Addition of local vlm folder support #1051

Navanit-git · 2025-02-25T09:18:21Z

Hi, This PR is used to let the user use the local repository or the model downloaded in their path.

I have ran this in my local.

from docling.datamodel.pipeline_options import PictureDescriptionVlmOptions

pipeline_options = PdfPipelineOptions()
pipeline_options.do_picture_description = True
pipeline_options.picture_description_options = PictureDescriptionVlmOptions(
     repo_id= "/opt/nav/Qwen/Qwen2.5-VL-7B-Instruct",  # <-- add here the Hugging Face repo_id of your favorite VLM
    prompt="Extract the text from the images, if it is table extract the table format.If there are no text give 'No Image Text' response",
)
pipeline_options.images_scale = 2.0
pipeline_options.generate_picture_images = True

converter = DocumentConverter(
    format_options={
        InputFormat.PDF: PdfFormatOption(
            pipeline_options=pipeline_options,
        )
    }
)

Checklist:

Documentation has been updated, if necessary.
Examples have been added, if necessary.
Tests have been added, if necessary.

Hi, This PR is used to let the user use the local repository or the model downloaded in their path. I have ran this in my local. ``` from docling.datamodel.pipeline_options import PictureDescriptionVlmOptions pipeline_options = PdfPipelineOptions() pipeline_options.do_picture_description = True pipeline_options.picture_description_options = PictureDescriptionVlmOptions( repo_id= "/opt/dlami/nvme/Qwen/Qwen2.5-VL-7B-Instruct", # <-- add here the Hugging Face repo_id of your favorite VLM prompt="Extract the text from the images, if it is table extract the table format.If there are no text give 'No Image Text' response", ) pipeline_options.images_scale = 2.0 pipeline_options.generate_picture_images = True converter = DocumentConverter( format_options={ InputFormat.PDF: PdfFormatOption( pipeline_options=pipeline_options, ) } ) ``` Signed-off-by: Navanit Dubey <[email protected]>

mergify · 2025-02-25T09:18:56Z

Merge Protections

Your pull request matches the following merge protections and will not be merged until they are valid.

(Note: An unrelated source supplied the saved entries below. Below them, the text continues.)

(** C3, as stated, fails.  With the API key set and the session "s1"
    registered, a task is submitted; the new agent object carries no truthy
    [running] attribute, so the status polled right after the submission is
    "completed", not "running".  When the run raises, the status polled
    afterwards is still one of the two words the handler knows, not
    "failed". *)
Lemma task_status_counterexample :
  ¬ reports_running_after_submit ∧ ¬ reports_failed_after_error.
Proof.
  split.
  - intros Hclaim.
    destruct (Hclaim (example_env (Some "sk-test"))
                (world_with_session "s1" (custom_session quiet_handle))
                form_task _ _
                (run_agent_task_started (example_env (Some "sk-test"))
                   (world_with_session "s1" (custom_session quiet_handle))
                   form_task (custom_session quiet_handle) eq_refl eq_refl))
      as (st & w1' & Hrun & Hstatus).
    vm_compute in Hrun. injection Hrun as <- _. discriminate Hstatus.
  - intros Hclaim.
    destruct (Hclaim (example_env (Some "sk-test"))
                (world_with_session "s1" (custom_session quiet_handle))
                form_task _ _ (PyException "model call failed")
                (run_agent_task_started (example_env (Some "sk-test"))
                   (world_with_session "s1" (custom_session quiet_handle))
                   form_task (custom_session quiet_handle) eq_refl eq_refl) eq_refl)
      as (st & w2' & Hrun & Hstatus).
    by destruct (get_agent_task_status_words _ _ st w2' Hrun) as (_ & _ & Hne).
Qed.

Lemma heap_store_same heap ref agent : heap_store heap ref agent ref = agent.
Proof. unfold heap_store. by destruct (decide (ref = ref)). Qed.

(** C3, amended.  With the API key set and the session registered,
    [run_agent_task] stores the new agent under the task id
    "task_<milliseconds>" and queues its run before it returns; its own
    response says "started".  [get_agent_task_status] for that id succeeds
    right away and reports "running" if the stored agent object has a truthy
    [running] attribute and "completed" otherwise.  After the queued run,
    whether it returned or raised, the status is again decided by the
    [running] attribute the run left in the object; it is never "failed". *)
Theorem agent_task_status_lifecycle
    (env : Env) (w : World) (request : AgentTaskRequest) (session : BrowserSession) :
  truthy_str (OPENAI_API_KEY env) = true →
  browser_sessions (server_state w) !! atr_session_id request = Some session →
  let task_id := "task_" +:+ pretty (now_ms env) in
  let job := submitted_job env request w in
  ∃ response w1,
    run (run_agent_task env request) w = (Ok response, w1)
    ∧ tr_task_id response = task_id
    ∧ tr_status response = "started"
    ∧ agents (server_state w1) !! task_id = Some (job_agent job)
    ∧ job ∈ background_tasks w1
    ∧ (∃ st,
         run (get_agent_task_status task_id) w1 = (Ok st, w1)
         ∧ ts_status st = status_of (submitted_agent env request session))
    ∧ (∀ env' : Env,
         ∃ w2 st,
           run (run_job env' job) w1 = (Ok tt, w2)
           ∧ run (get_agent_task_status task_id) w2 = (Ok st, w2)
           ∧ ts_status st
             = (if default false
                     (running (fst (agent_run env' (submitted_agent env request session)
                                      (atr_max_steps request))))
                then "running" else "completed")
           ∧ ts_status st ≠ "failed").
Proof.
  intros Hkey Hreg task_id job.
  exists {| tr_task_id := task_id; tr_status := "started";
            tr_message := "Agent task " +:+ task_id +:+ " started";
            tr_session_id := atr_session_id request |},
         (submitted env request session w).
  assert (agents (server_state (submitted env request session w)) !! task_id
          = Some (job_agent job)) as Hstored.
  { cbn -[pretty String.append]. apply lookup_insert_eq. }
  assert (agent_heap (submitted env request session w) (job_agent job)
          = submitted_agent env request session) as Hagent.
  { cbn -[pretty String.append]. apply heap_store_same. }
  split; [by apply run_agent_task_started|].
  split; [done|]. split; [done|]. split; [exact Hstored|].
  split. { cbn -[pretty String.append]. apply elem_of_app. right. by left. }
  split.
  - destruct (get_agent_task_status_registered _ task_id _ Hstored)
      as (st & Hrun & _ & Hstatus).
    exists st. split; [exact Hrun|]. by rewrite Hstatus, Hagent.
  - intros env'.
    destruct (run_job_effect env' job (submitted env request session w))
      as (w2 & Hjob & Hstate & Hinternals & _).
    assert (agents (server_state w2) !! task_id = Some (job_agent job)) as Hstored2.
    { by rewrite Hstate. }
    destruct (get_agent_task_status_registered w2 task_id _ Hstored2)
      as (st & Hrun & _ & Hstatus).
    exists w2, st. split; [exact Hjob|]. split; [exact Hrun|].
    rewrite Hstatus. unfold status_of. rewrite Hinternals, Hagent.
    split; [reflexivity|].
    by destruct (default false _).
Qed.
Definition mapped : Host :=
  Sample.site
    [("https://x.test/", (true, Sample.serialize spaPage));
     ("https://x.test/app.js", (true, appWithDirective));
     ("https://x.test/chunk.js", (true, "export default 1"));
     ("https://x.test/maps/app.js.map", (true, "{}"))]
    [spaPage] "/home/u".

(** A script with an inline source map. *)
Definition inlineMap : string :=
  "export default 1;//# sourceMappingURL=data:application/json;base64,e30=".

(** Two URLs with the path [/img] on two hosts, and a script of the site
    that fetches the one of the site. *)
Definition imgUrls : list string :=
  ["https://cdn.test/img"; "https://x.test/app.js"; "https://x.test/img"].

Definition offline : Host := Sample.site [] [] "/home/u".

(** Two scripts that import each other. *)
Definition cycle : Host :=
  Sample.site
    [("https://x.test/a.js", (true, "import('https://x.test/b.js')"));
     ("https://x.test/b.js", (true, "import('https://x.test/a.js')"))]
    [] "/home/u".

(** A page with two scripts whose URLs differ by a doubled separator. *)
Definition twinsPage : list element :=
  [mkElement "script" [("src", "https://x.test/a/b.js")] "";
   mkElement "script" [("src", "https://x.test/a//b.js")] ""].

Definition twins : Host :=
  Sample.site
    [("https://x.test/", (true, Sample.serialize twinsPage));
     ("https://x.test/a/b.js", (true, "FIRST"));
     ("https://x.test/a//b.js", (true, "SECOND"))]
    [twinsPage] "/home/u".

(** A page whose inline script builds a URL from a scheme and the host of
    the page; the script of the page is served. *)
Definition danglingPage : list element :=
  [mkElement "script" [("src", "https://x.test/app.js")] "";
   mkElement "script" [] "new URL('http://' + location.host)"].

Definition dangling : Host :=
  Sample.site
    [("https://x.test/", (true, Sample.serialize danglingPage));
     ("https://x.test/app.js", (true, "export default 1"))]
    [danglingPage] "/home/u".

End Scenario.

(** ** What the scans change *)

(** Between two states only [assetUrls] and [sourceMapUrls] differ, and the
    keys of [assetUrls] stay distinct. *)
Definition onlyUrlsChange (st st' : State) : Prop :=
  files st' = files st
  /\ alloc st' = alloc st
  /\ processedAssets st' = processedAssets st
  /\ console st' = console st
  /\ requests st' = requests st
  /\ (NoDup (JS.mapKeys (assetUrls st)) -> NoDup (JS.mapKeys (assetUrls st'))).

(** ** Definitions for the further properties *)

(** A segment that [normalizeAbs] pushes and never pops by itself. *)
Definition plainSegment (s : Path.segment) : Prop :=
  s <> [] /\ s <> [Path.dot] /\ s <> Path.dotdot.

(** The folder that [path.join(outDir, p)] puts a rooted [p] under. *)
Definition outBase (h : Host) (outDir : string) : list Path.segment :=
  if JS.truthy outDir then Path.resolve (cwd h) outDir else [].

(** The digits of [toString(36)]. *)
Definition base36 : list ascii := JS.chars "0123456789abcdefghijklmnopqrstuvwxyz".

(** ** The command line and the crawl of the root page *)

Module Cli.

(** [a.startsWith("--")] *)
Definition isFlag (a : string) : bool := JS.startsWith a "--".

(** What the top of the script settles before [broddy] runs; [pages] is
    [remaining] after the output folder was popped, and is empty when the
    pages are to come from [crawlRoot]. *)
Record Options := mkOptions {
  baseUrl : string;
  enableSourceMaps : bool;
  outDir : string;
  pages : list string;
}.

(** [args.filter((a) => a !== baseUrl && !a.startsWith("--"))] *)
Definition remaining (baseUrl : string) (args : list string) : list string :=
  filter (fun a => negb (bool_decide (a = baseUrl)) && negb (isFlag a)) args.

(** [if (remaining.length && !remaining.at(-1).startsWith("/"))
       outDir = remaining.pop()]: the folder and what is left. *)
Definition popOutDir (remaining : list string) : string * list string :=
  match rev remaining with
  | lastArg :: others =>
      if negb (JS.startsWith lastArg "/") then (lastArg, rev others)
      else ("mirror", remaining)
  | [] => ("mirror", remaining)
  end.

(** The statements before the call of [broddy], on [process.argv.slice(2)];
    [None] is the usage message and [process.exit(1)]. *)
Definition parseArgs (args : list string) : option Options :=
  match List.find (fun a => negb (isFlag a)) args with
  | None => None
  | Some baseUrl =>
      if JS.truthy baseUrl then
        let '(outDir, pages) := popOutDir (remaining baseUrl args) in
        Some (mkOptions baseUrl (bool_decide ("--sourcemaps" ∈ args)) outDir pages)
      else None
  end.

End Cli.

(** The body of [$("a[href]").each] in [crawlRoot]. *)
Definition crawlLink (h : Host) (base : string) (set : list string) (el : element)
    : list string :=
  if bool_decide (tag el = "a") then
    match getAttr "href" (attribs el) with
    | None => set
    | Some target =>
        match new_URL h target (Some base) with
        | None => set
        | Some u =>
            match new_URL h base None with
            | None => set
            | Some b =>
                if bool_decide (origin u = origin b) then JS.setAdd (pathname u) set
                else set
            end
        end
    end
  else set.

(** [crawlRoot(base)]: the pages of a site, found on its root page. *)
Definition crawlRoot (h : Host) (base : string) : result (list string) :=
  match new_URL h "/" (Some base) with
  | None => Throw "Invalid URL"
  | Some root =>
      match fetch h (href root) with
      | None => Throw "fetch failed"
      | Some (_, text) => Ok (fold_left (crawlLink h base) (load h text) ["/"])
      end
  end.

(** [p] is the path of a link of [doc] into the site at [base]: what
    [crawlRoot] looks for. *)
Definition linkedPage (h : Host) (base : string) (doc : list element) (p : string) : Prop :=
  exists el target u b,
    el ∈ doc /\ tag el = "a" /\ getAttr "href" (attribs el) = Some target
    /\ new_URL h target (Some base) = Some u /\ new_URL h base None = Some b
    /\ origin u = origin b /\ p = pathname u.

(** A root page that answers 404 and links to [/about] twice and to
    another site. *)
Definition linksPage : list element :=
  [mkElement "a" [("href", "/about")] "About";
   mkElement "a" [("href", "https://other.test/x")] "Elsewhere";
   mkElement "a" [("href", "https://x.test/about?tab=1")] "About again"].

🔴 Enforce conventional commit

This rule is failing.

Make sure that we follow https://www.conventionalcommits.org/en/v1.0.0/

title ~= ^(fix|feat|docs|style|refactor|perf|test|build|ci|chore|revert)(?:\(.+\))?(!)?:

Signed-off-by: Navanit Dubey <[email protected]>

Navanit-git · 2025-02-25T13:06:30Z

@dolfim-ibm any review?

dolfim-ibm · 2025-02-25T13:44:02Z

@dolfim-ibm any review?

Could you please see if #1057 would be enough for your use case?

We just started the approach of using artifacts_path consistently across models. In short: if it is defined, it will load all models locally.

Navanit-git · 2025-02-25T13:56:04Z

@dolfim-ibm any review?

Could you please see if #1057 would be enough for your use case?

We just started the approach of using artifacts_path consistently across models. In short: if it is defined, it will load all models locally.

I don't think so this will resolve the error. The local file will again be downloaded.

Navanit-git · 2025-02-25T15:23:49Z

@dolfim-ibm The #1057 doesn't solve the artifact path, since now it wants to download the easyocr and other models in that path. So, artifact path will make the path default.

But this PR will make the path as a dynamic for every ocr Models using repo id .

cc @cau-git

cau-git · 2025-02-26T13:39:48Z

@Navanit-git From what I can see, your proposed change would not effect too much:

If you use HF datasets snapshot_download, it will only re-transfer the actual assets if the content found in the cache-dir or the local_dir (if provided) is not current.
Your change is applied only for the PictureDescriptionVlmModel, and no other model.

We established the CLI model downloader, and an analogous model download API to make it easy to pre-download models. However, if you want to work with pre-downloaded models and provide an artifacts_path to the converter, it will no longer even check on HuggingFace for new weights. This is the intended behaviour, which works well also for container environments where you might have non-standard model artifacts location (e.g. in writeable directory) or no networking at runtime.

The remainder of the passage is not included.